SINGHO

Posted on Feb 17 • Originally published at github.com

Build AI Videos with Code: Seedance 2.0 API Integration Guide

#ai #tutorial #mcp #cursor

Everyone's talking about Seedance 2.0 — ByteDance's new AI video model that generates cinema-grade video with native audio sync. But most articles stop at "look what it can do." This one shows you how to actually build with it — real API calls, real code, real results.

What you'll walk away with:

Generate AI videos from text, images, video references, and audio — all via API
Poll async tasks and retrieve your output video URL
Set up MCP integration so your AI editor can call the API for you
Use Cursor Skills to automate entire storyboard-to-video workflows

Prerequisites

Register at SuTui AI (the API platform for Seedance 2.0)
Create an API Key on the API Key page
Grab some credits — a 5-second Fast video costs 50 credits (~$0.50)

Base URL: https://api.xskill.ai

Auth header:

Authorization: Bearer sk-your-api-key

Core Concepts: Two Modes, One Model

Seedance 2.0 (st-ai/super-seed2) supports two function modes:

Mode	What It Does	Input Assets
`omni_reference`	Multi-modal mixing — combine images, videos, and audio freely	`image_files`, `video_files`, `audio_files`
`first_last_frames`	Control start/end frames for smooth transitions	`filePaths`

The @ Reference System

Upload assets and reference them by position in your prompt:

@image_file_1 character performs the dance from @video_file_1, cinematic lighting

@image_file_N → N-th element in the image_files array
@video_file_N → N-th element in the video_files array
@audio_file_N → N-th element in the audio_files array

Up to 9 images + 3 videos + 3 audio clips in a single request.
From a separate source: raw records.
Lemma quiet_of_frame_event argv (evs : list Event) :
  Forall is_frame_event evs -> Forall (is_quiet argv) evs.
Proof.
  apply Forall_impl. intros [] H; try contradiction; exact I.
Qed.

Ltac quiet :=
  repeat first
    [ apply Forall_nil
    | assumption
    | apply quiet_of_delete; assumption
    | apply quiet_of_frame_event; assumption
    | apply Forall_cons; [first [exact I | reflexivity] |]
    | apply Forall_app; split ].

Ltac failed :=
  rewrite !prepend_record; cbn [app];
  apply attempt_failed; quiet.

Lemma attempt_run (cfg : VideoConfig) (audio : option File) (w : World) (e : Encoder) :
  ffmpeg w = Some e ->
  AttemptRun cfg audio w (attempt cfg audio w).
Proof.
  destruct w as [[c a u st p ig er rc] f rd ld [nid lv]]. cbn [ffmpeg]. intros ->.
  unfold attempt, setIsGenerating, setError, setProgress, setStatus.
  repeat (rewrite bind_set_state; norm_world).
  destruct (swallow_deleteFile_run "output.mp4"
              (Build_State c a u "Preparing workspace" None true None rc) e rd ld
              (Build_Registry nid lv))
    as [e1 H1].
  rewrite (bind_returned _ _ _ _ _ _ H1); clear H1.
  unfold for_upto.
  destruct (cleanup_loop_run (totalFrames cfg) frameFileName
              (Z.to_nat (totalFrames cfg)) 0
              (Build_State c a u "Preparing workspace" None true None rc) e1 rd ld
              (Build_Registry nid lv))
    as (e2 & dels2 & H2 & Hdels2).
  rewrite (bind_returned _ _ _ _ _ _ H2); clear H2.
  destruct (audio_cleanup_run audio
              (Build_State c a u "Preparing workspace" None true None rc) e2 rd ld
              (Build_Registry nid lv))
    as (e3 & dels3 & H3 & Hdels3).
  rewrite (bind_returned _ _ _ _ _ _ H3); clear H3.
  rewrite bind_set_state; norm_world.
  destruct (frames_stage_run cfg (totalFrames cfg)
              c a u "Rendering frames" None true None rc e3 rd ld
              (Build_Registry nid lv))
    as (e4 & p4 & fevs & o4 & k4 & H4 & Hfevs & Hframes & Hk4 & Hok4).
  destruct o4 as [[] | x].
  2:{ rewrite (bind_thrown _ _ _ _ _ _ H4). failed. }
  rewrite (bind_returned _ _ _ _ _ _ H4); clear H4.
  destruct (Hok4 eq_refl) as [-> Hprog]; clear Hok4 Hk4.
  destruct (audio_stage_run audio (command cfg (audioInputName audio))
              c a u "Rendering frames" p4 true None rc e4 rd ld
              (Build_Registry nid lv))
    as (e5 & st5 & aevs & o5 & H5 & Haevs & Hok5).
  destruct o5 as [[] | x].
  2:{ rewrite (bind_thrown _ _ _ _ _ _ H5). failed. }
  rewrite (bind_returned _ _ _ _ _ _ H5); clear H5.
  destruct (Hok5 eq_refl) as [data ->]; clear Hok5.
  rewrite bind_set_state; norm_world.
  unfold exec. rewrite bind_call.
  destruct (ffmpeg_exec (command cfg (audioInputName audio)) e5) as [e6 [code | x]].
  2:{ failed. }
  repeat (rewrite bind_set_state; norm_world).
  unfold readFile. rewrite bind_call.
  destruct (ffmpeg_readFile "output.mp4" e6) as [e7 [outputData | x]].
  2:{ failed. }
  cbv beta. rewrite bind_createObjectURL; norm_world.
  unfold setPreviewUrl_with. rewrite bind_assoc, bind_get; norm_world.
  rewrite !bind_assoc.
  destruct u as [old |].
  - rewrite bind_revokeObjectURL; norm_world. rewrite bind_ret.
    unfold setPreviewUrl. repeat (rewrite bind_set_state; norm_world).
    unfold set_state; norm_world.
    eapply AttemptRun_eq.
    + apply (attempt_done cfg audio _ e7 (DeleteFile "output.mp4" :: dels2 ++ dels3)
               fevs data); try assumption.
      constructor; [exact I |]. apply Forall_app. split; assumption.
    + rewrite !prepend_record. unfold replaced, revoke_events.
      cbn [ui registry previewUrl next_id live config
           audioFile retryCount ready loading].
      f_equal. cbn [app]. rewrite <- !app_assoc. reflexivity.
  - rewrite bind_ret. rewrite bind_ret.
    unfold setPreviewUrl. repeat (rewrite bind_set_state; norm_world).
    unfold set_state; norm_world.
    eapply AttemptRun_eq.
    + apply (attempt_done cfg audio _ e7 (DeleteFile "output.mp4" :: dels2 ++ dels3)
               fevs data); try assumption.
      constructor; [exact I |]. apply Forall_app. split; assumption.
    + rewrite !prepend_record. unfold replaced, revoke_events.
      cbn [ui registry previewUrl next_id live config
           audioFile retryCount ready loading].
      f_equal. cbn [app]. rewrite <- !app_assoc. reflexivity.
Qed.
Definition getPreferredAllocation (plugin : NvidiaDevicePlugin)
    (availableDeviceIDs mustIncludeDeviceIDs : list string) (allocationSize : Z)
    : option (result (list string)) :=
  if AlignedAllocationSupported (devices plugin)
     && negb (AnyHasAnnotations availableDeviceIDs)
  then alignedAlloc plugin availableDeviceIDs mustIncludeDeviceIDs allocationSize
  else distributedAlloc plugin availableDeviceIDs mustIncludeDeviceIDs allocationSize.

(** One container request of [GetPreferredAllocation]. *)
Record ContainerPreferredAllocationRequest : Type := {
  AvailableDeviceIDs : list string;
  MustIncludeDeviceIDs : list string;
  AllocationSize : Z
}.

(** The handler [GetPreferredAllocation]: the responses hold the device ids
    only. The outer [None] is a panic of the allocation. *)
Fixpoint GetPreferredAllocation_loop (plugin : NvidiaDevicePlugin)
    (reqs : list ContainerPreferredAllocationRequest)
    (responses : list (list string)) : option (result (list (list string))) :=
  match reqs with
  | [] => Some (Ok responses)
  | req :: reqs' =>
      match getPreferredAllocation plugin (AvailableDeviceIDs req)
              (MustIncludeDeviceIDs req) (AllocationSize req) with
      | None => None
      | Some (Err err) => Some (Err (ErrPreferredAllocation err))
      | Some (Ok devices) =>
          GetPreferredAllocation_loop plugin reqs' (responses ++ [devices])
      end
  end.

Definition GetPreferredAllocation (plugin : NvidiaDevicePlugin)
    (reqs : list ContainerPreferredAllocationRequest)
    : option (result (list (list string))) :=
  GetPreferredAllocation_loop plugin reqs [].

End Allocation.

(** ** Package regexp, as far as [wildCardToRegexp] uses it *)

Module GoRegexp.

(** The bytes [QuoteMeta] escapes. *)
Definition special (b : ascii) : bool :=
  bool_decide (b ∈ String.list_ascii_of_string "\.+*?()|[]{}^$").

Fixpoint QuoteMeta (s : string) : string :=
  match s with
  | "" => ""
  | String b s' =>
      if special b then String "\"%char (String b (QuoteMeta s'))
      else String b (QuoteMeta s')
  end.

(** The fragment of the syntax modelled: a concatenation of single
    characters, each possibly starred. [AnyNotNL] is [.], which without the
    [s] flag matches every character but a newline. *)
Inductive atom : Type :=
  | Lit (c : ascii)
  | AnyNotNL.

Inductive piece : Type :=
  | Once (a : atom)
  | Star (a : atom).

Definition regexp : Type := list piece.

(** After an atom: a [*] stars it. *)
Definition starred (rest : string) : bool :=
  match rest with
  | String "*" _ => true
  | _ => false
  end.

(** [Compile] on that fragment; [None] is an expression outside it (an
    operator other than a starred character, a class, a group; Go compiles
    some of these and rejects others). *)
Fixpoint parse (fuel : nat) (s : string) : option regexp :=
  match fuel with
  | O => None
  | S fuel' =>
      match s with
      | "" => Some []
      | String c rest =>
          let after (a : atom) (rest : string) :=
            if starred rest
            then cons (Star a) <$> parse fuel' (GoStrings.drop 1 rest)
            else cons (Once a) <$> parse fuel' rest in
          if decide (c = "\"%char) then
            match rest with
            | String d rest' => if special d then after (Lit d) rest' else None
            | "" => None
            end
          else if decide (c = "."%char) then after AnyNotNL rest
          else if special c then None
          else after (Lit c) rest
      end
  end.

Definition Compile (expr : string) : option regexp :=
  parse (S (String.length expr)) expr.

Definition atom_matches (a : atom) (c : ascii) : bool :=
  match a with
  | Lit d => bool_decide (c = d)
  | AnyNotNL => negb (bool_decide (c = "010"%char))
  end.

(** Does the expression match a prefix of [s]? *)
Fixpoint match_here (re : regexp) : string → bool :=
  match re with
  | [] => λ _, true
  | Once a :: re' => λ s,
      match s with
      | String c s' => atom_matches a c && match_here re' s'
      | "" => false
      end
  | Star a :: re' =>
      fix star (s : string) : bool :=
        match_here re' s
        || match s with
           | String c s' => atom_matches a c && star s'
           | "" => false
           end
  end.

(** [Regexp.MatchString]: the expression is not anchored, a match may
    start anywhere in [s]. *)
Fixpoint match_anywhere (re : regexp) (s : string) : bool :=
  match_here re s
  || match s with
     | String _ s' => match_anywhere re s'
     | "" => false
     end.
(** X11: when the display asks for more information, the list of
    missing fields it shows is never empty. *)
Theorem X_display_need_info_nonempty (s : State) (ps : list DisplayPart) (m : list string) :
  get_state_display s = POk (DParts ps) -> In (PStatus (StNeedInfo m)) ps -> m <> [].
Proof.
  intros E H. apply (display_status_in s ps _ E) in H. unfold status_line in H.
  destruct (awaiting_confirmation s); [discriminate|].
  destruct (awaiting_email_addresses s); [discriminate|].
  pose proof (has_required_missing s) as Hm.
  destruct (has_required_entities s) as [[|]|e1]; [|destruct (get_missing_entities s) as [l|e2]|];
    try discriminate.
  - destruct (session_active s); [destruct (is_ready_for_execution s) as [[|]|]|]; discriminate.
  - injection H as <-. intros Hl. subst. discriminate (proj2 Hm eq_refl).
Qed.

Lemma X_display_need_info_nonempty_witness :
  get_state_display (fst (process_message env_saved
     (Returned (mk_turn "new_intent" "schedule_meeting" [("title", VStr "sync")] "When?"
                  None None None)) reset_state "book a sync"))
  = POk (DParts [PIntent "schedule_meeting";
            PDetails (filter (fun kv => truthy kv.2 = true) (ents [("title", VStr "sync")]));
            PStatus (StNeedInfo ["date"; "time"]); PExchanges 1])
  /\ ["date"; "time"] <> [].
Proof.
  assert (E : get_state_display (fst (process_message env_saved
     (Returned (mk_turn "new_intent" "schedule_meeting" [("title", VStr "sync")] "When?"
                  None None None)) reset_state "book a sync"))
  = POk (DParts [PIntent "schedule_meeting";
            PDetails (filter (fun kv => truthy kv.2 = true) (ents [("title", VStr "sync")]));
            PStatus (StNeedInfo ["date"; "time"]); PExchanges 1])) by reflexivity.
  split; [exact E|].
  apply (X_display_need_info_nonempty _ _ _ E). simpl. tauto.
Defined.
(** C6, as the code has it.  When the peaks are generated from the ranges,
    a pair (u, v) of the grid is dropped exactly when it is in the exclusion
    list or its predicted centre, computed from the initial values, falls
    outside [0, Q_Nx] x [0, Q_Ny]; the retained index arrays list the
    survivors in grid order, the Intensity parameter names follow the six
    geometry names in the same order, one per survivor, and a pair that is
    not retained has no Intensity parameter.  When an
    explicit inclusion list is given, no pair is dropped: the index arrays
    are the list itself and every listed pair has an Intensity parameter,
    whatever the exclusion list and the bounds are. *)
Theorem disk_lattice_retained_peaks
    (wpf : WPF) (ux uy vx vy disk_radius disk_width : R) (u_max v_max : Z)
    (intensity_0 : R) (refine_radius refine_width global_center : bool)
    (x0 y0 : R) (exclude_indices : list (Z * Z))
    (include_indices : option (list (Z * Z))) (name : string)
    (self : SyntheticDiskLattice.t) :
  SyntheticDiskLattice.__init__ wpf ux uy vx vy disk_radius disk_width
    u_max v_max intensity_0 refine_radius refine_width global_center x0 y0
    exclude_indices include_indices name = Ok self ->
  let params := SyntheticDiskLattice.params self in
  let peaks := combine (SyntheticDiskLattice.u_inds self)
                       (SyntheticDiskLattice.v_inds self) in
  match include_indices with
  | None =>
      exists xc yc,
        getitem params "x center" = Ok xc
        /\ getitem params "y center" = Ok yc
        /\ peaks = filter (survives exclude_indices
                             (Q_Nx (wpf_static_data wpf))
                             (Q_Ny (wpf_static_data wpf))
                             (Param.initial_value xc) (Param.initial_value yc)
                             ux uy vx vy)
                          (index_grid u_max v_max)
        /\ NoDup peaks
        /\ keys params
           = ["x center"; "y center"; "ux"; "uy"; "vx"; "vy"]%string
             ++ map (fun uv => intensity_key (fst uv) (snd uv)) peaks
             ++ (if refine_radius then ["disk radius"%string] else [])
             ++ (if refine_width then ["edge width"%string] else [])
        /\ (forall u v, ~ In (u, v) peaks ->
                        getitem params (intensity_key u v)
                        = Raise (KeyError (intensity_key u v)))
  | Some listed =>
      peaks = listed
      /\ forall uv, In uv listed ->
                    getitem params (intensity_key (fst uv) (snd uv))
                    = Ok (free_parameter intensity_0)
  end.
Proof.
  unfold SyntheticDiskLattice.__init__.
  set (centers := if global_center then _ else _).
  assert (Hc : forall ps, centers = Ok ps ->
             exists xc yc, ps = [("x center"%string, xc);
                                 ("y center"%string, yc)]).
  { subst centers. intros ps. destruct global_center; cbn [rbind].
    - destruct (getitem _ "x center") as [xc|]; [|discriminate].
      destruct (getitem _ "y center") as [yc|]; [|discriminate].
      cbn. intros H; injection H as <-. eauto.
    - cbn. intros H; injection H as <-. eauto. }
  destruct centers as [ps|]; [|discriminate].
  destruct (Hc ps eq_refl) as (xc & yc & ->). clear Hc.
  cbn [rbind getitem setitem String.eqb Ascii.eqb Bool.eqb Param.__init__
       Param.set_params].
  set (six := [("x center"%string, xc); ("y center"%string, yc);
               ("ux"%string, _); ("uy"%string, _);
               ("vx"%string, _); ("vy"%string, _)]).
  destruct include_indices as [listed|].
  - (* an explicit inclusion list *)
    destruct (include_loop_spec intensity_0 listed six)
      as (params' & E & _ & Hin).
    rewrite E. cbn [rbind].
    destruct listed as [|first listed]; [discriminate|].
    set (all := first :: listed) in *.
    assert (Hget : forall k uv, In uv all ->
               (forall a b, k <> intensity_key a b) ->
               forall p, getitem (setitem params' k p)
                           (intensity_key (fst uv) (snd uv))
                         = Ok (free_parameter intensity_0)).
    { intros k uv Huv Hk p. rewrite getitem_setitem_other by apply Hk.
      apply Hin, Huv. }
    assert (Hr : forall a b, "disk radius"%string <> intensity_key a b)
      by (intros a b; eapply literal_not_intensity_key;
          [reflexivity|discriminate]).
    assert (Hw : forall a b, "edge width"%string <> intensity_key a b)
      by (intros a b; eapply literal_not_intensity_key;
          [reflexivity|discriminate]).
    destruct refine_radius, refine_width; cbn [rbind];
      intros H; injection H as <-;
      cbn [SyntheticDiskLattice.params SyntheticDiskLattice.base
           SyntheticDiskLattice.u_inds SyntheticDiskLattice.v_inds
           WPFModelPrototype.__init__ WPFModelPrototype.params];
      (split; [exact (combine_fst_snd all)|]); intros uv Huv.
    + rewrite getitem_setitem_other by apply Hw. apply Hget; assumption.
    + apply Hget; assumption.
    + apply Hget; assumption.
    + apply Hin, Huv.
  - (* the generated grid *)
    destruct (mgrid_cases u_max v_max) as [(_ & _ & ->)|[_ ->]];
      [|discriminate].
    cbn [rbind].
    rewrite (disk_prune_loop_spec _ _ _ _ _ _
               (free_parameter ux) (free_parameter uy)
               (free_parameter vx) (free_parameter vy)
               (index_grid u_max v_max) (NoDup_index_grid u_max v_max) six);
      try reflexivity.
    2:{ intros [u v] _ Hin. cbn [keys map fst six In] in Hin.
        repeat (destruct Hin as [Hin|Hin];
                [ revert Hin; eapply literal_not_intensity_key;
                  [reflexivity|discriminate] | ]).
        exact Hin. }
    cbn [rbind fst snd free_parameter Param.initial_value].
    rewrite !select_kept_filter.
    set (kept := filter _ (index_grid u_max v_max)).
    pose proof (refine_keys_appended
                  (six ++ map (fun uv => (intensity_key (fst uv) (snd uv),
                                          free_parameter intensity_0)) kept)
                  kept disk_radius disk_width refine_radius refine_width
                  ["x center"; "y center"; "ux"; "uy"; "vx"; "vy"]%string)
      as Hkeys.
    cbn zeta in Hkeys.
    assert (Hleft : forall tail k v,
               getitem six k = Ok v -> getitem (six ++ tail) k = Ok v).
    { intros tail k v. generalize six. intros d.
      induction d as [|[k' v'] d IHd]; simpl; [discriminate|].
      destruct (String.eqb k' k); auto. }
    assert (Hnd : NoDup kept) by (apply NoDup_filter, NoDup_index_grid).
    assert (Hk : keys (six ++ map (fun uv => (intensity_key (fst uv) (snd uv),
                                             free_parameter intensity_0)) kept)
                 = ["x center"; "y center"; "ux"; "uy"; "vx"; "vy"]%string
                   ++ map (fun uv => intensity_key (fst uv) (snd uv)) kept).
    { rewrite keys_app. unfold keys at 2. rewrite map_map. reflexivity. }
    specialize (Hkeys Hk).
    assert (Hr : ~ In "disk radius"%string
                   ["x center"; "y center"; "ux"; "uy"; "vx"; "vy"]%string)
      by (cbn [In]; intuition discriminate).
    assert (Hw : ~ In "edge width"%string
                   ["x center"; "y center"; "ux"; "uy"; "vx"; "vy"]%string)
      by (cbn [In]; intuition discriminate).
    specialize (Hkeys Hr Hw).
    assert (Habs : forall u v, ~ In (u, v) kept ->
               ~ In (intensity_key u v)
                    (["x center"; "y center"; "ux"; "uy"; "vx"; "vy"]%string
                     ++ map (fun uv => intensity_key (fst uv) (snd uv)) kept
                     ++ (if refine_radius then ["disk radius"%string] else [])
                     ++ (if refine_width then ["edge width"%string] else []))).
    { intros u v Hout. rewrite !in_app_iff.
      intros [Hin|[Hin|[Hin|Hin]]].
      - cbn [In] in Hin.
        repeat (destruct Hin as [Hin|Hin];
                [ revert Hin; eapply literal_not_intensity_key;
                  [reflexivity|discriminate] | ]).
        exact Hin.
      - apply in_map_iff in Hin as ([u' v'] & E & Hin).
        cbn [fst snd] in E.
        apply intensity_key_inj in E as [E1 E2]. subst u' v'. contradiction.
      - destruct refine_radius; [|exact Hin]. destruct Hin as [Hin|[]].
        revert Hin. eapply literal_not_intensity_key;
          [reflexivity|discriminate].
      - destruct refine_width; [|exact Hin]. destruct Hin as [Hin|[]].
        revert Hin. eapply literal_not_intensity_key;
          [reflexivity|discriminate]. }
    intros H. exists xc, yc.
    destruct refine_radius, refine_width; cbn [rbind] in H;
      injection H as <-;
      cbn [SyntheticDiskLattice.params SyntheticDiskLattice.base
           SyntheticDiskLattice.u_inds SyntheticDiskLattice.v_inds
           WPFModelPrototype.__init__ WPFModelPrototype.params];
      rewrite combine_fst_snd;
      rewrite ?getitem_setitem_other by discriminate;
      (split; [apply Hleft; reflexivity|]);
      (split; [apply Hleft; reflexivity|]);
      (split; [reflexivity|]); (split; [exact Hnd|]);
      (split; [exact Hkeys|]);
      intros u v Hout; apply getitem_absent; intros Hin;
      apply (Habs u v Hout); rewrite <- Hkeys; exact Hin.
Qed.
Step 1: Generate Your First Video (cURL)

Two endpoints, two steps — create a task, then poll for results.

Create a task

curl -X POST "https://api.xskill.ai/api/v3/tasks/create" \
  -H "Content-Type: application/json" \
  -H "Authorization: Bearer sk-your-api-key" \
  -d '{
    "model": "st-ai/super-seed2",
    "params": {
      "model": "seedance_2.0_fast",
      "prompt": "A golden sunset over the ocean, waves gently crashing on shore, cinematic drone shot",
      "functionMode": "first_last_frames",
      "ratio": "16:9",
      "duration": 5
    }
  }'

Response:

{
  "code": 200,
  "data": {
    "task_id": "task_abc123",
    "price": 50
  }
}

Poll for results

curl -X POST "https://api.xskill.ai/api/v3/tasks/query" \
  -H "Content-Type: application/json" \
  -H "Authorization: Bearer sk-your-api-key" \
  -d '{"task_id": "task_abc123"}'

When complete:

{
  "code": 200,
  "data": {
    "status": "completed",
    "result": {
      "output": {
        "images": ["https://your-video-output.mp4"]
      }
    }
  }
}

Status values: pending → processing → completed (or failed)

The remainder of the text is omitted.